In my life sin had its root and it worked to undo so much and has yet to undo so much more; my life, my reputation, my relationship with my wife and children and my extended family; not to mention my relationships and reputation around the world. This sin in my life has been and will continue to reap its reward. In all of this many have commented publicly and have enjoyed the spectacle of watching a man burn and have reveled in the joy it has brought in themselves, but all of this has also brought so many who have been absolutely encouraging and supportive. A special group has been of those men who have come forward to express their own failures to me in fidelity and what guilt and shame they have felt for their own failures in their own faith and faithfulness to God, His holy word, and to their wives and children. Just having heard their stories has been some of the most humbling experiences of my life; with several have come forward to share their pain for participating in/and addicted to pornography and what that has wrought in themselves and their families. And finally a couple have come forward to express their guilt and shame for being faith filled but struggling with how to reconcile that with having homosexual tendencies and trying to reconcile that with their faith. In every one of these experiences it has been an incredibly humbling to me. I am not sure why all of this coming out about me has brought them forward, but I am eternally grateful for their words and their experiences. One pastor told me – “Todd I can’t condemn you, I have committed every sin in the bible, but for one and that is murder, and that last one I have thought about enough to be guilty of it.” He said and I am a pastor. ...
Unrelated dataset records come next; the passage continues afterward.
Lemma first_match_hit (locs : list location) :
  forall (dists : list Q) j loc d,
    nth_error locs j = Some loc -> nth_error dists j = Some d ->
    (d <= threshold)%Q ->
    (forall k d', (k < j)%nat -> nth_error dists k = Some d' -> ~ (d' <= threshold)%Q) ->
    first_match locs (map (fun d => Qle_bool d threshold) dists) dists = Some (face_of loc d).
Proof.
  induction locs as [|[[[top rgt] bottom] lft] locs IH]; intros dists j loc d Hl Hd Hle Hfirst.
  - destruct j; discriminate.
  - destruct dists as [|d0 dists]; [destruct j; discriminate|].
    cbn [map first_match]. destruct j as [|j].
    + cbn in Hl, Hd. injection Hl as <-. injection Hd as <-.
      apply Qle_bool_iff in Hle. rewrite Hle. reflexivity.
    + cbn in Hl, Hd.
      destruct (Qle_bool d0 threshold) eqn:E.
      * apply Qle_bool_iff in E. exfalso.
        apply (Hfirst 0%nat d0); [lia | reflexivity | assumption].
      * apply (IH dists j loc d Hl Hd Hle).
        intros k d' Hk Hd'. apply (Hfirst (S k) d'); [lia | assumption].
Qed.

Lemma first_match_none (locs : list location) :
  forall (dists : list Q),
    (forall j d, nth_error dists j = Some d -> ~ (d <= threshold)%Q) ->
    first_match locs (map (fun d => Qle_bool d threshold) dists) dists = None.
Proof.
  induction locs as [|[[[top rgt] bottom] lft] locs IH]; intros dists Hnone; [reflexivity|].
  destruct dists as [|d0 dists]; [reflexivity|]. cbn [map first_match].
  destruct (Qle_bool d0 threshold) eqn:E.
  - apply Qle_bool_iff in E. exfalso. apply (Hnone 0%nat d0); [reflexivity | assumption].
  - apply IH. intros j d Hd. apply (Hnone (S j) d). assumption.
Qed.

Section FaceMatcher.

Context {X : Externals}.

Lemma find_matching_face_unfold (T Qimg : image) kept :
  face_locations Qimg <> [] ->
  largest_query_location (face_locations Qimg) = Return kept ->
  find_matching_face T Qimg =
    (query_encoding <- getitem (face_encodings Qimg kept) 0 ;;
     let distances := face_distance (face_encodings T (face_locations T)) query_encoding in
     Return (first_match (face_locations T)
               (map (fun d => Qle_bool d threshold) distances) distances)).
Proof.
  intros Hne Hk. unfold find_matching_face.
  destruct (face_locations Qimg) as [|l0 ls] eqn:Hq; [congruence|].
  cbn [List.length Nat.eqb]. rewrite Hk. reflexivity.
Qed.

(** C5 (amended). For a reference image with more than one
    detected face, [find_matching_face] keeps the face of largest
    bounding-box area (bottom-top)*(right-left), found by sorting the
    pairs (area, index) in descending order, so that among faces of
    equal area the one detected last is kept; the distances to the
    target faces are computed from the encoding of that face alone. *)
Theorem find_matching_face_largest_reference (T Qimg : image) :
  (1 < List.length (face_locations Qimg))%nat ->
  exists kept,
    largest_query_location (face_locations Qimg) = Return kept /\
    picks_latest_largest (face_locations Qimg) kept /\
    find_matching_face T Qimg =
      (query_encoding <- getitem (face_encodings Qimg kept) 0 ;;
       let distances :=
         face_distance (face_encodings T (face_locations T)) query_encoding in
       Return (first_match (face_locations T)
                 (map (fun d => Qle_bool d threshold) distances) distances)).
Proof.
  intros Hlen.
  destruct (largest_query_location_latest _ Hlen) as (kept & Hk & Hp).
  exists kept. split; [assumption|]. split; [assumption|].
  apply find_matching_face_unfold; [|assumption].
  destruct (face_locations Qimg); [simpl in Hlen; lia | discriminate].
Qed.

(** C6. [find_matching_face] returns the first target face, in the order
    of the detector, whose distance to the reference encoding is at most
    the threshold 0.6, whether or not a later face is closer, and returns
    [None] when no target face is within the threshold. *)
Theorem find_matching_face_first_under_threshold (T Qimg : image) kept qenc :
  face_locations Qimg <> [] ->
  largest_query_location (face_locations Qimg) = Return kept ->
  getitem (face_encodings Qimg kept) 0 = Return qenc ->
  let distances := face_distance (face_encodings T (face_locations T)) qenc in
  (forall j loc d,
      nth_error (face_locations T) j = Some loc ->
      nth_error distances j = Some d ->
      (d <= 6 # 10)%Q ->
      (forall k d', (k < j)%nat -> nth_error distances k = Some d' -> ~ (d' <= 6 # 10)%Q) ->
      find_matching_face T Qimg = Return (Some (face_of loc d))) /\
  ((forall j d, nth_error distances j = Some d -> ~ (d <= 6 # 10)%Q) ->
   find_matching_face T Qimg = Return None).
Proof.
  intros Hne Hk Henc distances.
  rewrite (find_matching_face_unfold T Qimg kept Hne Hk), Henc. cbn [bind].
  fold distances. split.
  - intros j loc d Hl Hd Hle Hfirst.
    rewrite (first_match_hit _ _ j loc d Hl Hd Hle Hfirst). reflexivity.
  - intros Hnone. rewrite (first_match_none _ _ Hnone). reflexivity.
Qed.

(** C10. Provided the face library returns one encoding per location,
    a reference image with a face and a target image without any gives
    [None] and no exception; [find_matching_face] raises only when the
    reference image has no face, and then it raises "No faces found in
    query image". *)
Theorem find_matching_face_no_target_face (T Qimg : image) :
  (forall im locs, List.length (face_encodings im locs) = List.length locs) ->
  (face_locations Qimg <> [] -> face_locations T = [] ->
   find_matching_face T Qimg = Return None) /\
  (face_locations Qimg = [] ->
   find_matching_face T Qimg = Raise (ValueError "No faces found in query image")) /\
  (forall e, find_matching_face T Qimg = Raise e ->
             face_locations Qimg = [] /\ e = ValueError "No faces found in query image").
Proof.
  intros Hcontract.
  assert (Hok : face_locations Qimg <> [] ->
                exists qenc,
                  find_matching_face T Qimg =
                    Return (first_match (face_locations T)
                              (map (fun d => Qle_bool d threshold)
                                   (face_distance (face_encodings T (face_locations T)) qenc))
                              (face_distance (face_encodings T (face_locations T)) qenc))).
  { intros Hne. destruct (largest_query_location_total _ Hne) as (loc & Hk).
    rewrite (find_matching_face_unfold T Qimg [loc] Hne Hk).
    specialize (Hcontract Qimg [loc]).
    destruct (face_encodings Qimg [loc]) as [|qenc encs]; [discriminate|].
    exists qenc. reflexivity. }
  split; [|split].
  - intros Hne HT. destruct (Hok Hne) as (qenc & ->). rewrite HT. reflexivity.
  - intros Hq. unfold find_matching_face. rewrite Hq. reflexivity.
  - intros e He. destruct (face_locations Qimg) as [|l0 ls] eqn:Hq.
    + split; [reflexivity|]. unfold find_matching_face in He. rewrite Hq in He.
      cbn in He. congruence.
    + destruct Hok as (qenc & Hr); [discriminate|]. rewrite Hr in He. discriminate.
Qed.

End FaceMatcher.

(** C5 as the specification states it. The reference image [Sample.two_reference_faces] has two
    faces of area 100; the face that is kept is the second one, not the
    earlier one. *)
Lemma find_matching_face_tie_counterexample :
  (1 < List.length (@face_locations Sample.externals Sample.two_reference_faces))%nat /\
  exists kept,
    largest_query_location (@face_locations Sample.externals Sample.two_reference_faces)
      = Return kept /\
    ~ picks_earliest_largest
        (@face_locations Sample.externals Sample.two_reference_faces) kept.
Proof.
  split; [vm_compute; lia|].
  exists [(0, 30, 10, 20)]. split; [reflexivity|].
  intros (i & loc & Hkept & Hnth & Hall).
  injection Hkept as <-.
  destruct i as [|[|i]].
  - discriminate.
  - specialize (Hall 0%nat (0, 10, 10, 0) eq_refl). destruct Hall as [_ Hall].
    specialize (Hall eq_refl). lia.
  - cbn in Hnth. destruct i; discriminate.
Qed.

Lemma find_matching_face_largest_reference_witness :
  exists kept,
    largest_query_location (@face_locations Sample.externals Sample.two_reference_faces)
      = Return kept /\
    picks_latest_largest (@face_locations Sample.externals Sample.two_reference_faces) kept /\
    @find_matching_face Sample.externals Sample.photo_crowd Sample.two_reference_faces =
      (query_encoding <-
         getitem (@face_encodings Sample.externals Sample.two_reference_faces kept) 0 ;;
       let distances :=
         @face_distance Sample.externals
           (@face_encodings Sample.externals Sample.photo_crowd
              (@face_locations Sample.externals Sample.photo_crowd)) query_encoding in
       Return (first_match (@face_locations Sample.externals Sample.photo_crowd)
                 (map (fun d => Qle_bool d threshold) distances) distances)).
Proof.
  apply (@find_matching_face_largest_reference Sample.externals
           Sample.photo_crowd Sample.two_reference_faces).
  vm_compute. lia.
Defined.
The most brutal things I have had to endure in my life have been brought from and thru this experience – the public humiliation was small and insignificant when compared to having telling my wife and children and my family – death will be a much richer reward, a much easier mantle, than having to share all of this, my wife and I have been dealing with this privately and unfortunately some just couldn’t allow it to remain private for our family to deal with; it goes with the politic territory – the wages of sin is death … so many have been viscerally hostile towards me – I deserve all of it and every word of anger and hostility. It is mystifying to be in the middle of this hurricane and to be totally here and be present and feel the full fury of so much condemnation. It seems to have brought out the best in some and the most vile in others; so many words of encouragement and yet so many people who revel in piling on and watching another burn alive. I hope all of you who read this can live without having to live thru this personally and I hope that in your lives you have no sin to be held accountable for and so do not need a savior; I am just clearly in need of one; my life and my actions in no way diminish Him, or His plan, or His hope and sacrifice for all who have sinned. ...
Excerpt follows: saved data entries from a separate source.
Lemma pushCharacterImage_spec sd shot acc charId :
  pushCharacterImage sd shot acc charId
  = acc ++ option_list (characterImage sd shot charId).
Proof.
  unfold pushCharacterImage, characterImage, selectedVariationImage.
  destruct (find _ (sd_characters sd)) as [char|]; simpl;
    [|now rewrite app_nil_r].
  destruct (nonEmpty (characterVariations shot ≫= _)) as [vid|]; simpl.
  - destruct (variations char ≫= _) as [variation|]; simpl.
    + destruct (nonEmpty (var_referenceImage variation)); simpl; [reflexivity|].
      destruct (nonEmpty (char_referenceImage char)); simpl;
        [reflexivity | now rewrite app_nil_r].
    + destruct (nonEmpty (char_referenceImage char)); simpl;
        [reflexivity | now rewrite app_nil_r].
  - destruct (nonEmpty (char_referenceImage char)); simpl;
      [reflexivity | now rewrite app_nil_r].
Qed.

Lemma fold_pushCharacterImage sd shot chars acc :
  fold_left (pushCharacterImage sd shot) chars acc
  = acc ++ omap (characterImage sd shot) chars.
Proof.
  revert acc. induction chars as [|c chars IH]; intros acc; simpl.
  - now rewrite app_nil_r.
  - rewrite IH, pushCharacterImage_spec, <- app_assoc.
    now destruct (characterImage sd shot c).
Qed.

(** C6: the resolved list is the scene's reference image (when present)
    followed, for each character id in the shot's order, by the selected
    variation's image if a variation is selected and has one, otherwise by
    the character's base image, characters with neither being skipped; it
    is empty without script data; nothing is de-duplicated (the list is a
    plain concatenation, so an image referenced twice appears twice). *)
Theorem getRefImagesForShot_order (shot : Shot) (scriptData : option ScriptData) :
  getRefImagesForShot shot scriptData = resolveReferences shot scriptData
  /\ getRefImagesForShot shot None = []
  /\ (forall sd img charId base,
         sceneImage sd shot = Some img ->
         characters shot = Some [charId; charId] ->
         characterImage sd shot charId = Some base ->
         getRefImagesForShot shot (Some sd) = [img; base; base]).
Proof.
  assert (Heq : forall sdo, getRefImagesForShot shot sdo = resolveReferences shot sdo).
  { intros [sd|]; [|reflexivity].
    unfold getRefImagesForShot, resolveReferences, sceneImage.
    destruct (find _ (sd_scenes sd)) as [scene|]; simpl.
    - destruct (nonEmpty (scene_referenceImage scene)); simpl;
        (destruct (characters shot); simpl;
         [now rewrite fold_pushCharacterImage | reflexivity]).
    - destruct (characters shot); simpl;
        [now rewrite fold_pushCharacterImage | reflexivity]. }
  split; [apply Heq|]. split; [reflexivity|].
  intros sd img charId base Hscene Hchars Hchar.
  rewrite Heq. unfold resolveReferences.
  rewrite Hscene, Hchars. simpl. now rewrite Hchar.
Qed.

Lemma getRefImagesForShot_order_witness :
  let scene := mkScene "sc1" "harbour" (Some "img://scene") in
  let hero := mkCharacter "c1" "Hero" (Some "img://hero") None in
  let sd := mkScriptData [hero] [scene] None None in
  let shot := mkShot "s1" "sc1" "walks" "pan left shot"
                     (Some ["c1"; "c1"]) None None None None in
  getRefImagesForShot shot (Some sd) = ["img://scene"; "img://hero"; "img://hero"].
Proof.
  intros scene hero sd shot.
  exact (proj2 (proj2 (getRefImagesForShot_order shot (Some sd)))
           sd "img://scene" "c1" "img://hero" eq_refl eq_refl eq_refl).
Defined.

(** the scenario of the contract: a scene image and two characters with
    base images; the scene image comes first, then the characters in the
    order of the shot *)
Lemma getRefImagesForShot_scene_first :
  let scene := mkScene "sc1" "harbour" (Some "img://scene") in
  let a := mkCharacter "a" "Ann" (Some "img://ann") None in
  let b := mkCharacter "b" "Bob" (Some "img://bob") (Some [mkVariation "v1" "coat" (Some "img://bob-coat")]) in
  let sd := mkScriptData [a; b] [scene] None None in
  let shot vars := mkShot "s1" "sc1" "walks" "pan left shot"
                          (Some ["b"; "a"]) vars None None None in
  getRefImagesForShot (shot None) (Some sd) = ["img://scene"; "img://bob"; "img://ann"]
  /\ getRefImagesForShot (shot (Some {["b" := "v1"]})) (Some sd)
     = ["img://scene"; "img://bob-coat"; "img://ann"].
Proof. split; vm_compute; reflexivity. Qed.

End ReferenceResolver.

(** ** Nine-grid panel selection *)

Section NineGridSelection.

Import NineGrid.

Lemma panel_cell_unique i j :
  (i < 9)%nat -> (j < 9)%nat ->
  panelRow i = panelRow j -> panelColumn i = panelColumn j -> i = j.
Proof.
  unfold panelRow, panelColumn. intros Hi Hj Hr Hc.
  rewrite (Nat.div_mod_eq i 3), (Nat.div_mod_eq j 3). congruence.
Qed.

(** the labels of the source table follow the same row-major numbering *)
Lemma positionLabels_row_major :
  NINE_GRID.positionLabels
  = map (fun i => positionLabel (panelRow i) (panelColumn i)) (seq 0 NINE_GRID.panelCount).
Proof. vm_compute. reflexivity. Qed.

(** row-major auto-placement puts the child [idx] in row [idx div columns]
    and column [idx mod columns] *)
Lemma autoPlace_div_mod columns idx :
  (0 < columns)%nat ->
  autoPlace columns idx = (Nat.div idx columns, Nat.modulo idx columns).
Proof.
  intros Hc. induction idx as [|k IH]; simpl.
  - rewrite Nat.Div0.div_0_l, Nat.Div0.mod_0_l. reflexivity.
  - rewrite IH.
    pose proof (Nat.div_mod_eq k columns) as Hk.
    pose proof (Nat.mod_upper_bound k columns ltac:(lia)) as Hm.
    remember (Nat.div k columns) as q eqn:Eq.
    remember (Nat.modulo k columns) as m eqn:Em.
    clear Eq Em IH.
    destruct (Nat.ltb_spec (S m) columns) as [Hlt|Hge]; f_equal.
    + apply (Nat.div_unique _ _ _ (S m)); lia.
    + apply (Nat.mod_unique _ _ q); lia.
    + apply (Nat.div_unique _ _ _ 0%nat); nia.
    + apply (Nat.mod_unique _ _ (S q)); nia.
Qed.

(** C9: the rectangle of a panel is determined by its index alone: for
    every index below 9 the row is the index div 3 and the column the index
    mod 3 (both below 3; this is also the cell in which the preview
    overlay places the clickable area of that index), the rectangle starts
    at column thirds of the width and row thirds of the height and spans
    one third of each; index 4 gives the middle third of both the width and
    the height. *)
Theorem selectPanel_rectangle (width height : Q) (panelIndex : nat) :
  (panelIndex < NINE_GRID.panelCount)%nat ->
  let r := selectPanel width height panelIndex in
  (panelRow panelIndex = Nat.div panelIndex 3
   /\ panelColumn panelIndex = Nat.modulo panelIndex 3
   /\ (panelRow panelIndex < 3)%nat /\ (panelColumn panelIndex < 3)%nat
   /\ overlayCell panelIndex = (panelRow panelIndex, panelColumn panelIndex)
   /\ overlayRect width height panelIndex = r)
  /\ (3 * rect_x r == inject_Z (Z.of_nat (panelColumn panelIndex)) * width
      /\ 3 * rect_y r == inject_Z (Z.of_nat (panelRow panelIndex)) * height
      /\ 3 * rect_width r == width /\ 3 * rect_height r == height)%Q
  /\ (let c := selectPanel width height 4 in
      3 * rect_x c == width /\ 3 * (rect_x c + rect_width c) == 2 * width
      /\ 3 * rect_y c == height /\ 3 * (rect_y c + rect_height c) == 2 * height)%Q.
Proof.
  intros Hlt r. unfold NINE_GRID.panelCount in Hlt. split; [|split].
  - assert (Hcell : overlayCell panelIndex = (panelRow panelIndex, panelColumn panelIndex)).
    { unfold overlayCell. now rewrite autoPlace_div_mod by lia. }
    unfold panelRow, panelColumn in *. repeat split.
    + apply Nat.Div0.div_lt_upper_bound. lia.
    + apply Nat.mod_upper_bound. lia.
    + exact Hcell.
    + unfold overlayRect. rewrite Hcell. reflexivity.
  - subst r. unfold selectPanel. cbn [rect_x rect_y rect_width rect_height].
    repeat split; field.
  - unfold selectPanel. cbn [rect_x rect_y rect_width rect_height].
    change (panelColumn 4) with 1%nat. change (panelRow 4) with 1%nat.
    change (inject_Z (Z.of_nat 1)) with 1%Q.
    repeat split; field.
Qed.

Lemma selectPanel_rectangle_witness :
  (3 * rect_x (selectPanel 1920 1080 4) == 1920
   /\ 3 * (rect_x (selectPanel 1920 1080 4) + rect_width (selectPanel 1920 1080 4))
      == 2 * 1920)%Q
  /\ overlayCell 4 = (1, 1)%nat.
Proof.
  pose proof (selectPanel_rectangle 1920 1080 4 ltac:(unfold NINE_GRID.panelCount; lia))
    as ((_ & _ & _ & _ & Hcell & _) & _ & Hx & Hxw & _).
  split; [split; [exact Hx | exact Hxw] | exact Hcell].
Defined.

End NineGridSelection.

(** ** Reasoning about handlers *)

Section HandlerLogic.

Context (I : ProjectState -> Prop).

Lemma preserves_ret {A} (a : A) : preserves I (ret a).
Proof. intros w H. exact H. Qed.

Lemma preserves_bind {A B} (m : M A) (k : A -> M B) :
  preserves I m -> (forall a, preserves I (k a)) -> preserves I (bind m k).
Proof.
  intros Hm Hk w H. unfold bind. specialize (Hm w H).
  destruct (m w) as [[a|e] w']; simpl in *; [now apply Hk | exact Hm].
Qed.

Lemma preserves_tryCatch {A} (body : M A) (handler : JsError -> M A) :
  preserves I body -> (forall e, preserves I (handler e)) ->
  preserves I (tryCatch body handler).
Proof.
  intros Hb Hh w H. unfold tryCatch. specialize (Hb w H).
  destruct (body w) as [[a|e] w']; simpl in *; [exact Hb | now apply Hh].
Qed.

Lemma preserves_emit ev : preserves I (emit ev).
Proof. intros w H. exact H. Qed.

Lemma preserves_ask {A} (answer : nat -> A) : preserves I (ask answer).
Proof. intros w H. exact H. Qed.

Lemma preserves_await (r : M (JsError + string)) :
  preserves I r -> preserves I (await r).
Proof.
  intros Hr. apply preserves_bind; [exact Hr|].
  intros [e|v]; [intros w H; exact H | apply preserves_ret].
Qed.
I do not understand what I do. For what I want to do I do not do, but what I hate I do. And if I do what I do not want to do, I agree that the law is good. As it is, no longer I myself who do it, but it is sin living in me. I know that nothing good lives in me, that is, in my sinful nature. For I have the desire to do what is good, but I cannot carry it out. For what I do is not the good I want to do; no the evil I do not want to do-this I keep doing. Now if I do what I do not want to do, it is no longer I who do it, but it is sin living in that does it.
The huge number of responses he received on Facebook were swift in their condemnation. He is rightfully being laughed off the stage for his continued foray into unchartered hypocrisy. Both he and Gamrat have made their careers as harsh social conservatives who love nothing more than to legislate how people live their lives. From LGBT rights to abortion rights and everything in between, they are both perfectly comfortable wagging their fingers and creating new laws against those they find objectionable, all the while playing hide the cannoli behind their spouses backs.
I guess Leviticus is only for the gays. Never mind verse 20:10. That one is as silly as the shellfish law and the mixing of fabrics. Cherry picking comes ever so easy for some folks.
Courser has refused to resign as has Gamrat, who held her own tearful press conference last Friday. I guess if you are a fundamentalist, tea party, social conservative Republican lawmaker you are above repercussion for any damn little thing you may get yourself up to.